[[ Data shown, beginning ]]

(** * anime.py: the catalog / cross-reference / episode pipeline

    A shallow embedding of [anime.py] and the properties of its
    components.  The script talks to three external parties (the Jikan
    catalog API, the HiAnime site behind a rewriting proxy, the local
    file system); they appear here as a [World] of oracles and a [State]
    that records every request, pause, console line and file written. *)

From Stdlib Require Import ZArith Lia Ascii String DecimalString DecimalPos.
From stdpp Require Import base option list strings gmap sorting.

Local Open Scope string_scope.
Local Open Scope list_scope.
Local Open Scope Z_scope.
Local Set Warnings "-register-all".

(** ** Python values

    Every value the script handles comes out of a JSON document or is
    built from such values, so one type covers them.  A [str] is a
    [string] whose characters are the code points below 256; a Python
    [float] is identified by its [repr]. *)

Inductive json : Type :=
| JNull
| JBool (b : bool)
| JInt (z : Z)
| JFloat (repr : string)
| JStr (s : string)
| JArr (items : list json)
| JObj (fields : list (string * json)).

(** ** Exceptions, in the classes the script's handlers distinguish *)

Inductive exn : Type :=
| ConnectionError          (* requests.RequestException: transport *)
| HTTPError                (* requests.RequestException: raise_for_status *)
| RequestsJSONDecodeError  (* requests.RequestException: Response.json() *)
| JSONDecodeError          (* json.JSONDecodeError, raised by json.loads *)
| KeyError (key : string)
| TypeError
| AttributeError
| ValueError
| OSError.

(** [except requests.RequestException] *)
Definition is_RequestException (e : exn) : bool :=
  match e with
  | ConnectionError | HTTPError | RequestsJSONDecodeError => true
  | _ => false
  end.

(** [except json.JSONDecodeError] *)
Definition is_JSONDecodeError (e : exn) : bool :=
  match e with
  | JSONDecodeError => true
  | _ => false
  end.

Inductive result (A : Type) : Type :=
| Ok (a : A)
| Raise (e : exn).
Arguments Ok {A} a.
Arguments Raise {A} e.

(** ** The observable state *)

(** Console lines, by the [print] statement that produced them. *)
Inductive message : Type :=
| MsgProxyError (attempt retries : Z) (url : string)
| MsgProxyFailed (retries : Z) (url : string)
| MsgSaved (filename folder : string)
| MsgJikanPageFailed (page : Z)
| MsgPage (page : Z) (total : Z)
| MsgJikanDetailsFailed (mal_id : json)
| MsgEpisodeJSONFailed (anime_data_id : string)
| MsgNoMatch (title : json)
| MsgDone (title : json) (eps : Z).

Inductive event : Type :=
| EvGet (url : string)
| EvSleep (seconds : Z)
| EvPrint (m : message).

Inductive fsnode : Type :=
| FsDir
| FsFile (content : string).

(** A path is the list of its components, as the kernel resolves it
    when no symbolic link and no [..] is involved. *)
Record State : Type := mkState {
  trace : list event;
  fs : gmap (list string) fsnode
}.

(** ** The error-and-state monad of the script *)

Definition M (A : Type) : Type := State -> result A * State.

Definition ret {A} (a : A) : M A := fun s => (Ok a, s).

Definition raise {A} (e : exn) : M A := fun s => (Raise e, s).

Definition bind {A B} (m : M A) (k : A -> M B) : M B :=
  fun s =>
    match m s with
    | (Ok a, s') => k a s'
    | (Raise e, s') => (Raise e, s')
    end.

[[ Data shown, end ]]

Repeat all of the material above exactly, with no line dropped.

(** * anime.py: the catalog / cross-reference / episode pipeline

    A shallow embedding of [anime.py] and the properties of its
    components.  The script talks to three external parties (the Jikan
    catalog API, the HiAnime site behind a rewriting proxy, the local
    file system); they appear here as a [World] of oracles and a [State]
    that records every request, pause, console line and file written. *)

From Stdlib Require Import ZArith Lia Ascii String DecimalString DecimalPos.
From stdpp Require Import base option list strings gmap sorting.

Local Open Scope string_scope.
Local Open Scope list_scope.
Local Open Scope Z_scope.
Local Set Warnings "-register-all".

(** ** Python values

    Every value the script handles comes out of a JSON document or is
    built from such values, so one type covers them.  A [str] is a
    [string] whose characters are the code points below 256; a Python
    [float] is identified by its [repr]. *)

Inductive json : Type :=
| JNull
| JBool (b : bool)
| JInt (z : Z)
| JFloat (repr : string)
| JStr (s : string)
| JArr (items : list json)
| JObj (fields : list (string * json)).

(** ** Exceptions, in the classes the script's handlers distinguish *)

Inductive exn : Type :=
| ConnectionError          (* requests.RequestException: transport *)
| HTTPError                (* requests.RequestException: raise_for_status *)
| RequestsJSONDecodeError  (* requests.RequestException: Response.json() *)
| JSONDecodeError          (* json.JSONDecodeError, raised by json.loads *)
| KeyError (key : string)
| TypeError
| AttributeError
| ValueError
| OSError.

(** [except requests.RequestException] *)
Definition is_RequestException (e : exn) : bool :=
  match e with
  | ConnectionError | HTTPError | RequestsJSONDecodeError => true
  | _ => false
  end.

(** [except json.JSONDecodeError] *)
Definition is_JSONDecodeError (e : exn) : bool :=
  match e with
  | JSONDecodeError => true
  | _ => false
  end.

Inductive result (A : Type) : Type :=
| Ok (a : A)
| Raise (e : exn).
Arguments Ok {A} a.
Arguments Raise {A} e.

(** ** The observable state *)

(** Console lines, by the [print] statement that produced them. *)
Inductive message : Type :=
| MsgProxyError (attempt retries : Z) (url : string)
| MsgProxyFailed (retries : Z) (url : string)
| MsgSaved (filename folder : string)
| MsgJikanPageFailed (page : Z)
| MsgPage (page : Z) (total : Z)
| MsgJikanDetailsFailed (mal_id : json)
| MsgEpisodeJSONFailed (anime_data_id : string)
| MsgNoMatch (title : json)
| MsgDone (title : json) (eps : Z).

Inductive event : Type :=
| EvGet (url : string)
| EvSleep (seconds : Z)
| EvPrint (m : message).

Inductive fsnode : Type :=
| FsDir
| FsFile (content : string).

(** A path is the list of its components, as the kernel resolves it
    when no symbolic link and no [..] is involved. *)
Record State : Type := mkState {
  trace : list event;
  fs : gmap (list string) fsnode
}.

(** ** The error-and-state monad of the script *)

Definition M (A : Type) : Type := State -> result A * State.

Definition ret {A} (a : A) : M A := fun s => (Ok a, s).

Definition raise {A} (e : exn) : M A := fun s => (Raise e, s).

Definition bind {A B} (m : M A) (k : A -> M B) : M B :=
  fun s =>
    match m s with
    | (Ok a, s') => k a s'
    | (Raise e, s') => (Raise e, s')
    end.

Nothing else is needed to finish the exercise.